Kos Nikola, Zeljković Ivan, Krčmar Tomislav, Golubić Karlo, Šaler Fran, Erceg Marijan, Delić-Brkljačić Diana, Bulj Nikola
Department of Cardiovascular Diseases, University Hospital Centre Sestre Milosrdnice, Zagreb, Croatia.
Department of Cardiovascular Diseases, University Hospital Centre Zagreb, Zagreb, Croatia.
Cardiol Res Pract. 2021 Nov 24;2021:6647626. doi: 10.1155/2021/6647626. eCollection 2021.
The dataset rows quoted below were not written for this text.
(* ===== verification/Conn.v ===== *)
(** * Dialogues on a connection

    A small monad for the code that talks to one peer step by step: exact
    reads, writes, errors.  It is what [read_exact], [write_all] and [?] are to
    the source (tunnel/socks5.rs, tunnel/http.rs, utils/net.rs). *)
From stdpp Require Import prelude strings.
From Stdlib Require Import ZArith Lia.
From S2P Require Import Prelude Io.

(** The bytes to come, the bytes written so far, and what the writes to come
    answer (when the list is over they succeed). *)
Record Conn := { input : source; output : list byte; answers : list (io_result unit) }.

Definition conn (T : Type) : Type := Conn -> io_result T * Conn.
#[export] Instance conn_ret : MRet conn := fun T x c => (Ok x, c).
#[export] Instance conn_bind : MBind conn := fun T U f m c =>
  match m c with
  | (Ok x, c) => f x c
  | (Err e, c) => (Err e, c)
  | (Panic, c) => (Panic, c)
  end.

Definition fail {T} (e : string) : conn T := fun c => (Err (make_error e), c).
Definition lift {T} (r : io_result T) : conn T := fun c => (r, c).
Definition get (n : nat) : conn (list byte) := fun c =>
  let '(r, s) := read_exact n (input c) in
  (r, {| input := s; output := output c; answers := answers c |}).
Definition write_all (l : list byte) : conn unit := fun c =>
  let r := default (Ok tt) (head (answers c)) in
  (r, {| input := input c; output := (match r with Ok _ => output c ++ l | _ => output c end);
         answers := tail (answers c) |}).

(** ** Steps that succeed *)

(** A read of exactly the bytes that come first. *)
Lemma get_ok l n rest c :
  healthy (input c) -> stream (input c) = l ++ rest -> n = length l ->
  exists c', get n c = (Ok l, c') /\ healthy (input c') /\ stream (input c') = rest /\
    output c' = output c /\ answers c' = answers c.
Proof.
  intros Hh E ->. unfold get. pose proof (read_exact_healthy (length l) (input c) Hh) as H.
  rewrite decide_True in H by (rewrite E, length_app; lia). destruct H as (s & -> & Hs & Hh').
  rewrite E in *. rewrite take_app_length, drop_app_length in *. by eexists.
Qed.

Lemma write_ok l c :
  answers c = [] -> write_all l c = (Ok tt, {| input := input c; output := output c ++ l; answers := [] |}).
Proof. intros E. unfold write_all. by rewrite E. Qed.

Lemma bind_ok {T U} (m : conn T) (f : T -> conn U) c x c' :
  m c = (Ok x, c') -> (m ≫= f) c = f x c'.
Proof. intros E. unfold mbind, conn_bind. by rewrite E. Qed.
The survey's aim was to examine the significance of infarct-related artery (IRA) occlusion (verified angiographically) on very long-term outcomes of patients with acute myocardial infarction, within the STEMI and NSTEMI diagnosis.
A single-center, nonrandomized, registry-based study on patients treated for acute coronary syndrome with percutaneous coronary intervention between June 2011 and December 2016 was conducted. Patients with angiographically proven IRA occlusion (100% stenosis with TIMI flow 0 distal to occlusion) were categorized as occlusive myocardial infarction (OMI) and patients with patent IRA (50-99% stenosis with TIMI 1-3 flow) were categorized as nonocclusive myocardial infarction (NOMI) and very long-term outcomes were analyzed. Data were collected prospectively from the hospital's PCI registry and the database of the Croatian Institute of Public Health.
A total of 2450 patients were included in the study. 796 (32.5%) patients had NOMI and 1654 patients (67.5%) had OMI. According to ECG changes, 1534 patients presented with STEMI (62,6%) and 916 with NSTEMI (37,8%). 88% of STEMI patients presented with OMI and 12% with NOMI, while patients with NSTEMI in 33,8% presented with OMI and in 66,81% with NOMI. A median follow-up was 4.7 years. There was no significant difference in cardiovascular mortality between the groups (14.8% vs 13.1%; OMI vs NOMI, respectively; =0.374) neither in all-cause mortality (19% vs 21.5%; OMI vs NOMI, respectively; =0.374). Patients with NSTEMI had a significantly higher very long-term mortality (21.6% vs 18.1%; NSTEMI vs STEMI, respectively; =0.029).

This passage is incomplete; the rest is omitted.